Jornalista abre pela primeira vez o closet de sua avó Sylvia
Antonia com vestido Bergdorf Goodman garimpado da sua avó Foto: Pedro Henrique
Antonia com vestido Bergdorf Goodman garimpado da sua avó Foto: Pedro Henrique

Não conheci os meus avôs, minha avó materna faleceu quando eu tinha apenas sete anos; então, a vovó Sylvia concentrou todos os ônus e bônus de ser a matriarca da família e teve um papel muito importante na minha formação. Paulistana de Franca, foi viúva precocemente aos 48 anos de um homem que se apaixonou por ela quando ela ainda era jovem demais para casar. Marcello Leite Barbosa teve a paciência e a determinação de esperar que Sylvia concluísse os estudos para conduzi-la ao altar. Essa história integra o livro sobre o cearense da Serra de Baturité que se mudou para o Rio em busca de melhores oportunidades, encantou-se com o mercado de capitais, chegou ao posto de presidente da Bolsa de Valores por três mandatos e fundou a corretora mais importante do país no início da década de 70. “Os Leite Barbosa, a saga da corretora que revolucionou o mercado” (Edições de Janeiro), escrito pelo jornalista George Vidor, chega às livrarias no fim do mês.

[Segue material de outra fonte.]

(* ===== verification/NameSpec.v ===== *)
(** * The name operations refine an abstract filesystem

    The abstract filesystem [afs] is a map from directories to names and a map of
    link counts.  Each name operation that creates no inode is proved to return,
    with the result of an abstract operation, in a state that represents the
    abstract result, with every directory it mapped unmapped again. *)

From S2P Require Import Prelude Mem Layout FreeList Balloc Pages Demo Nvmalloc Vfs Dir Bdev Pgtable SlaveMem Mapping Acl Inode FileData DirMap DirFs DirOps DirGrow Namei.

(** ** Abstract operations *)

(** Two abstract states with the same names and links; sizes may differ, since a
    directory grows when it has to. *)
#[export] Instance afs_equiv : Equiv afs := fun a b => a_names a = a_names b /\ a_links a = a_links b.

#[export] Instance afs_equivalence : Equivalence (≡@{afs}).
Proof.
  split.
  - by intros a.
  - by intros a b [H1 H2].
  - intros a b c [H1 H2] [H3 H4]. split; congruence.
Qed.

(** Changing the names of a directory, and the links of an inode by [k]. *)
Definition upd_names (dir : Z) (f : gmap (list Z) Z -> gmap (list Z) Z) (a : afs) : afs :=
  match a_names a !! dir with Some N => set_names dir (f N) a | None => a end.
Definition bump (ino k : Z) (a : afs) : afs :=
  match a_links a !! ino with Some n => set_links ino (u32 (n + k)) a | None => a end.

Definition name_of (a : afs) (dir : Z) (name : list Z) : option Z := a_names a !! dir ≫= (.!! name).

Definition a_unlink (dir : Z) (name : list Z) (ino : Z) (a : afs) : Z * afs :=
  match name_of a dir name with
  | Some _ => (0, bump ino (-1) (upd_names dir (delete name) a))
  | None => (- ENOENT, a)
  end.

Definition a_link (ino dir : Z) (name : list Z) (a : afs) : afs :=
  upd_names dir <[name := ino]> (bump ino 1 a).

Definition a_rmdir (dir : Z) (name : list Z) (ino : Z) (a : afs) : afs :=
  bump dir (-1) (bump ino (-1) (a_unlink dir name ino a).2).

(** To a name that does not exist yet. *)
Definition a_rename (old_dir : Z) (old_name : list Z) (old_inode new_dir : Z) (new_name : list Z) (isdir : bool) (a : afs) : afs :=
  let a := upd_names new_dir <[new_name := old_inode]> a in
  let a := if isdir then bump new_dir 1 a else a in
  let a := upd_names old_dir (delete old_name) a in
  if isdir then
    let a := if old_dir =? new_dir then a else upd_names old_inode <[dotdot := new_dir]> a in
    bump old_dir (-1) a
  else a.

#[export] Instance upd_names_proper dir f : Proper ((≡) ==> (≡)) (upd_names dir f).
Proof. intros a b [E1 E2]. unfold upd_names. rewrite E1. destruct (a_names b !! dir); split; cbn; congruence. Qed.

#[export] Instance bump_proper ino k : Proper ((≡) ==> (≡)) (bump ino k).
Proof. intros a b [E1 E2]. unfold bump. rewrite E2. destruct (a_links b !! ino); split; cbn; congruence. Qed.

Lemma set_size_equiv dir z a : set_size dir z a ≡ a.
Proof. done. Qed.

Lemma upd_names_at a dir N f : a_names a !! dir = Some N -> upd_names dir f a = set_names dir (f N) a.
Proof. intros E. unfold upd_names. by rewrite E. Qed.

Lemma bump_at a ino n k : a_links a !! ino = Some n -> bump ino k a = set_links ino (u32 (n + k)) a.
Proof. intros E. unfold bump. by rewrite E. Qed.

(** ** Mapped directories *)

(** Another [n] directories can be mapped. *)
Definition ready (K : gmap Z (Z * Z)) (T n : nat) : Prop :=
  (size K + n <= T)%nat /\ (n <= 8)%nat /\ map_Forall (fun _ c => 1 <= c.1 /\ c.1 + Z.of_nat n < 2 ^ 30) K.

Definition opened (dir va : Z) (K : gmap Z (Z * Z)) : Prop := forall n va', K !! dir = Some (n, va') -> va' = va /\ 1 <= n.

Lemma openK_at dir va K : exists n, openK dir va K !! dir = Some (n, va).
Proof. unfold openK. rewrite lookup_insert_eq. by eexists. Qed.

Lemma openK_ne d dir va K : d <> dir -> openK dir va K !! d = K !! d.
Proof. intros Hd. unfold openK. by rewrite lookup_insert_ne. Qed.

Lemma closeK_open dir va K : opened dir va K -> closeK dir (openK dir va K) = K.
Proof.
  intros Ho. unfold closeK, openK. rewrite lookup_insert_eq. destruct (K !! dir) as [[n va']|] eqn:E; cbn.
  - destruct (Ho n va' E) as [-> Hn]. rewrite (proj2 (Z.eqb_neq _ 1)) by lia. rewrite insert_insert_eq.
    replace (n + 1 - 1) with n by lia. by apply insert_id.
  - change (0 + 1 =? 1) with true. cbn iota. by apply delete_insert_id.
Qed.

Lemma closeK_open_ne d dir va K : d <> dir -> closeK d (openK dir va K) = openK dir va (closeK d K).
Proof.
  intros Hd. unfold closeK. rewrite openK_ne by done. destruct (K !! d) as [[n v]|] eqn:E; [|done]. unfold openK.
  destruct (n =? 1).
  - by rewrite lookup_delete_ne, delete_insert_ne by done.
  - rewrite lookup_insert_ne by done. by rewrite insert_insert_ne.
Qed.

Lemma openK_swap d va d' va' K : d <> d' -> openK d va (openK d' va' K) = openK d' va' (openK d va K).
Proof. intros Hd. unfold openK. rewrite !lookup_insert_ne by done. by rewrite insert_insert_ne. Qed.

Lemma openK_keep d dir va K : is_Some (K !! d) -> is_Some (openK dir va K !! d).
Proof. intros Hd. destruct (decide (d = dir)) as [->|]; [destruct (openK_at dir va K); eauto|by rewrite openK_ne]. Qed.

Lemma opened_ne d va d' va' K : d <> d' -> opened d va (openK d' va' K) <-> opened d va K.
Proof. intros Hd. unfold opened. by rewrite openK_ne. Qed.

Lemma ready_open dir va K T n : ready K T (S n) -> ready (openK dir va K) T n.
Proof.
  intros (H1 & Hn & H2). unfold openK. split; [|split; [lia|]].
  - rewrite map_size_insert. destruct (K !! dir); cbn; lia.
  - apply map_Forall_insert_2; [|eapply map_Forall_impl; [exact H2|]; cbn; intros _ c Hc; lia]. cbn.
    destruct (K !! dir) as [[c v]|] eqn:E; cbn; [specialize (H2 _ _ E); cbn in H2|]; lia.
Qed.

Section refine.
Context `{!KernelPg, !PosixAcl} {sbi : rdfs_sb_info}.
Context {free : mem -> list Z -> Prop} {foot : list Z -> Z -> Prop} {page_ok meta : Z -> Prop}.
Context `{!PageAlloc sbi free foot page_ok meta}.
Context (cpu : Z) (kok : Z -> bool) (inode_ptr : Z -> Z).
(** pud_alloc finds an entry for every directory area. *)
Context (Hkok : forall va, dir_area va -> kok va = true).

Local Abbreviation fs_rep := (DirMap.fs_rep (sbi := sbi) (free := free) (page_ok := page_ok) (meta := meta)).

Lemma map_dir s a K l T dir N n : fs_rep s a K l T -> a_names a !! dir = Some N -> ready K T (S n) ->
  exists s' va, establish sbi kok inode_ptr s dir = Ret (0, s') /\ fs_rep s' a (openK dir va K) l T /\
    opened dir va K /\ ready (openK dir va K) T n.
Proof.
  intros HR HN Hrd. pose proof Hrd as (R1 & _ & R2).
  destruct (establish_ok kok inode_ptr s a K l T dir N HR HN Hkok) as (s' & va & E & HR' & Ho).
  - lia.
  - intros c v Hc. specialize (R2 _ _ Hc). cbn in R2. lia.
  - exists s', va. split; [done|]. split; [done|]. split; [done|]. by apply ready_open.
Qed.

Lemma unmap_dir s a K l T dir va : fs_rep s a (openK dir va K) l T -> opened dir va K ->
  exists s', destroy sbi s dir = Ret (0, s') /\ fs_rep s' a K l T.
Proof.
  intros HR Ho. destruct (openK_at dir va K) as [n Hn]. destruct (destroy_ok s a _ l T dir n va HR Hn) as (s' & E & HR').
  exists s'. split; [done|]. by rewrite closeK_open in HR'.
Qed.

(** ** Inodes of the cache *)

Lemma cached s a K l T ino n : fs_rep s a K l T -> a_links a !! ino = Some n -> exists i, f_inodes s !! ino = Some i /\ i_ino i = ino.
Proof using Type.
  intros (G & R & D & HI & _) Hn. destruct (inv_cached _ _ _ _ _ _ _ _ _ HI Hn) as (i & Hi & _ & Ei). by exists i.
Qed.

Lemma touch_ok s a K l T ino i i' : fs_rep s a K l T -> f_inodes s !! ino = Some i -> same_dir i i' -> i_nlink i' = i_nlink i ->
  fs_rep (put_inode i' s) a K l T.
Proof using Type.
  intros (G & R & D & HI & HT) Hi Hs Hl. exists G, R, D. split; [|done].
  pose proof (inv_put s a G K l R D ino i i' HI Hi Hs) as HI'. rewrite Hl, set_links_id in HI'; [done|].
  exact (inv_link s a G K l R D ino i HI Hi).
Qed.

Lemma inc_ok s a K l T ino n : fs_rep s a K l T -> a_links a !! ino = Some n ->
  exists s', inode_inc_link_count sbi s ino = Ret s' /\ fs_rep s' (bump ino 1 a) K l T.
Proof.
  intros (G & R & D & HI & HT) Hn. destruct (inc_link_ok s a G K l R D ino n HI Hn) as (s' & E & HI'). exists s'. split; [done|].
  rewrite (bump_at _ _ n) by done. by exists G, R, D.
Qed.

Lemma dec_ok s a K l T ino n : fs_rep s a K l T -> a_links a !! ino = Some n ->
  exists s', inode_dec_link_count sbi s ino = Ret s' /\ fs_rep s' (bump ino (-1) a) K l T.
Proof.
  intros (G & R & D & HI & HT) Hn. destruct (dec_link_ok s a G K l R D ino n HI Hn) as (s' & E & HI'). exists s'. split; [done|].
  rewrite (bump_at _ _ n) by done. by exists G, R, D.
Qed.

Lemma mark_ok s a K l T ino n : fs_rep s a K l T -> a_links a !! ino = Some n ->
  exists s', mark_inode_dirty sbi s ino = Ret s' /\ fs_rep s' a K l T.
Proof.
  intros HR Hn. destruct (cached s a K l T ino n HR Hn) as (i & Hi & _). destruct HR as (G & R & D & HI & HT).
  destruct (dirty_ok s a G K l R D ino HI (mk_is_Some _ _ Hi)) as (s' & E & HI' & _). exists s'. split; [done|]. by exists G, R, D.
Qed.

Lemma dir_links s a K l T dir N : fs_rep s a K l T -> a_names a !! dir = Some N -> is_Some (a_links a !! dir).
Proof using Type.
  intros (G & R & D & HI & _) HN. destruct (fi_dirs _ _ _ _ _ _ _ HI dir N HN) as (i & g & rs & Hi & _).
  exists (i_nlink i). exact (inv_link s a G K l R D dir i HI Hi).
Qed.

(** ** Unlinking *)

Lemma unlink_entry_ok s a K l T dir N name ino n now : fs_rep s a K l T -> live_dir a dir N -> is_Some (K !! dir) ->
  a_links a !! ino = Some n -> name <> dot -> name <> dotdot ->
  exists s', unlink_entry sbi s dir name ino now = Ret ((a_unlink dir name ino a).1, s') /\ fs_rep s' (a_unlink dir name ino a).2 K l T.
Proof.
  intros HR HL HK Hn N0 N1. pose proof (live_names _ _ _ HL) as HN. unfold unlink_entry, a_unlink, name_of. rewrite HN. cbn [mbind option_bind].
  pose proof (find_ok s a K l T dir N name HR HL HK) as Hf. destruct (N !! name) as [x|] eqn:Ex.
  2:{ rewrite Hf. cbn [mbind outcome_bind]. by exists s. }
  destruct (delete_ok s a K l T dir N name x now HR HL HK Ex N0 N1) as (de & prev & s1 & -> & Ed & HR1).
  cbn [mbind outcome_bind]. rewrite Ed. cbn [mbind outcome_bind Z.eqb negb].
  destruct (dir_links _ _ _ _ _ _ _ HR HN) as [nd Hnd].
  destruct (cached s1 _ K l T dir nd HR1 Hnd) as (d & Hd & _). destruct (cached s1 _ K l T ino n HR1 Hn) as (i & Hi & _).
  unfold get_inode. rewrite Hd, Hi. cbn [mbind outcome_bind].
  destruct (dec_ok _ _ K l T ino n (touch_ok s1 _ K l T ino i (set_i_ctime (i_ctime d) i) HR1 Hi ltac:(done) eq_refl) Hn) as (s2 & -> & HR2).
  exists s2. split; [done|]. rewrite (upd_names_at _ _ N) by done. exact HR2.
Qed.

Lemma unlink_ok s a K l T dir N name ino n now k : fs_rep s a K l T -> live_dir a dir N -> ready K T (S k) ->
  a_links a !! ino = Some n -> name <> dot -> name <> dotdot ->
  exists s', rdfs_unlink sbi kok inode_ptr s dir name ino now = Ret ((a_unlink dir name ino a).1, s') /\
    fs_rep s' (a_unlink dir name ino a).2 K l T.
Proof.
  intros HR HL Hrd Hn N0 N1. destruct (map_dir s a K l T dir N k HR (live_names _ _ _ HL) Hrd) as (s1 & va & E1 & HR1 & Ho & _).
  destruct (openK_at dir va K) as [c Hc].
  destruct (unlink_entry_ok s1 a _ l T dir N name ino n now HR1 HL (mk_is_Some _ _ Hc) Hn N0 N1) as (s2 & E2 & HR2).
  destruct (unmap_dir s2 _ K l T dir va HR2 Ho) as (s3 & E3 & HR3).
  exists s3. unfold rdfs_unlink. rewrite E1. cbn [mbind outcome_bind]. rewrite E2. cbn [mbind outcome_bind]. rewrite E3. by split.
Qed.

(** ** Linking *)

Lemma live_bump a dir N ino k : live_dir a dir N -> live_dir (bump ino k a) dir N.
Proof using Type. intros [H1 H2]. unfold bump. destruct (a_links a !! ino); by split. Qed.

Lemma link_ok s a K p l T dir N name ino n z now phys0 k : fs_rep s a K (p :: l) T -> live_dir a dir N -> ready K T (S k) ->
  a_links a !! ino = Some n -> a_sizes a !! dir = Some z -> z <= 14 * PAGE_SIZE -> name_ok name -> N !! name = None ->
  exists s' a' l', rdfs_link sbi cpu kok inode_ptr s ino dir name now phys0 = Ret (0, s') /\ fs_rep s' a' K l' T /\
    a' ≡ a_link ino dir name a.
Proof.
  intros HR HL Hrd Hn Hz Hz14 Hname Hfresh. destruct (cached s a K _ T ino n HR Hn) as (i & Hi & _).
  destruct (inc_ok _ a K _ T ino n (touch_ok s a K _ T ino i (set_i_ctime now i) HR Hi ltac:(done) eq_refl) Hn) as (s1 & E1 & HR1).
  pose proof (live_bump a dir N ino 1 HL) as HL1.
  destruct (map_dir s1 _ K _ T dir N k HR1 (live_names _ _ _ HL1) Hrd) as (s2 & va & E2 & HR2 & Ho & _).
  destruct (openK_at dir va K) as [c Hc].
  assert (Hn1 : a_links (bump ino 1 a) !! ino = Some (u32 (n + 1))) by (rewrite (bump_at _ _ n) by done; apply lookup_insert_eq).
  assert (Hz1 : a_sizes (bump ino 1 a) !! dir = Some z) by (by rewrite (bump_at _ _ n) by done).
  destruct (add_ok cpu kok s2 _ _ p l T dir N name ino _ z now phys0 HR2 HL1 (mk_is_Some _ _ Hc) Hz1 Hz14 Hname Hfresh Hn1)
    as (s3 & z' & l' & E3 & HR3 & _ & _).
  destruct (unmap_dir s3 _ K l' T dir va HR3 Ho) as (s4 & E4 & HR4).
  exists s4, (set_names dir (<[name := ino]> N) (set_size dir z' (bump ino 1 a))), l'. split; [|split; [exact HR4|]].
  - unfold rdfs_link, get_inode. rewrite Hi. cbn [mbind outcome_bind]. rewrite E1. cbn [mbind outcome_bind]. rewrite E2. cbn [mbind outcome_bind].
    rewrite E3. cbn [mbind outcome_bind Z.eqb]. by rewrite E4.
  - unfold a_link. rewrite (upd_names_at _ _ N) by apply HL1. done.
Qed.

“A perda me trouxe um senso de urgência, o tempo não estava a nosso favor, e a memória viva daquela época estava se perdendo”

Antonia Leite Barbosa
jornalista

Contar a trajetória dos Leite Barbosa, uma história de muito sucesso seguida de muito sofrimento e luta para salvar a honra da família e os negócios, foi uma iniciativa minha após a morte em 2015 do meu pai, Mauricio.

Ele era o primogênito, trabalhava junto ao meu avô Marcello e manifestou por diversas vezes a vontade de registrar esse período tão importante para a formação do mercado de capitais.

A perda me trouxe um senso de urgência, o tempo não estava a nosso favor, e a memória viva daquela época estava se perdendo. Convidei um jornalista de grande prestígio e conhecimento econômico para pilotar o projeto e fui cuidando da retaguarda, agendando as entrevistas e participando de ouvinte. Estou muito feliz em ter concluído esse projeto no ano em que comemoramos o centenário de nascimento do vovô Marcello.

Vestido Alice Modas Foto: pedro henrique
Vestido Alice Modas Foto: pedro henrique

Com a morte dele, a vovó Sylvia foi levada a assumir os negócios da família. Tornou-se presidente da corretora e trabalhou duros anos para manter a família unida, resolver pendências judiciais, zerar dívidas com credores e recolocar a Marcello entre as cinco maiores corretoras cariocas. Pela garra e pela classe com que assumiu essa função, é lembrada até hoje por seus pares.

Na minha infância, a convivência mais intensa com vovó se dava nas férias, quando passávamos o verão juntas na casa do bairro da Independência, em Petrópolis, na companhia dos primos e tios. Muitas vezes ela me deixava dormir em seu quarto, que já tinha sido repaginado para duas camas de solteiro. Recolheu-se em seu luto, cercou-se de amigas e, apesar da beleza e da jovialidade, casar novamente não estava em seus planos. Quando meus pais viajavam sem os filhos, vovó se mudava para a nossa casa para não atrapalhar a rotina de três crianças. Tranquila, serena, equilibrada até... perder a paciência! Exercia uma autoridade exemplar, mas duas coisas a tiravam do sério: brigas entre irmãos e barulho de bola dentro de casa.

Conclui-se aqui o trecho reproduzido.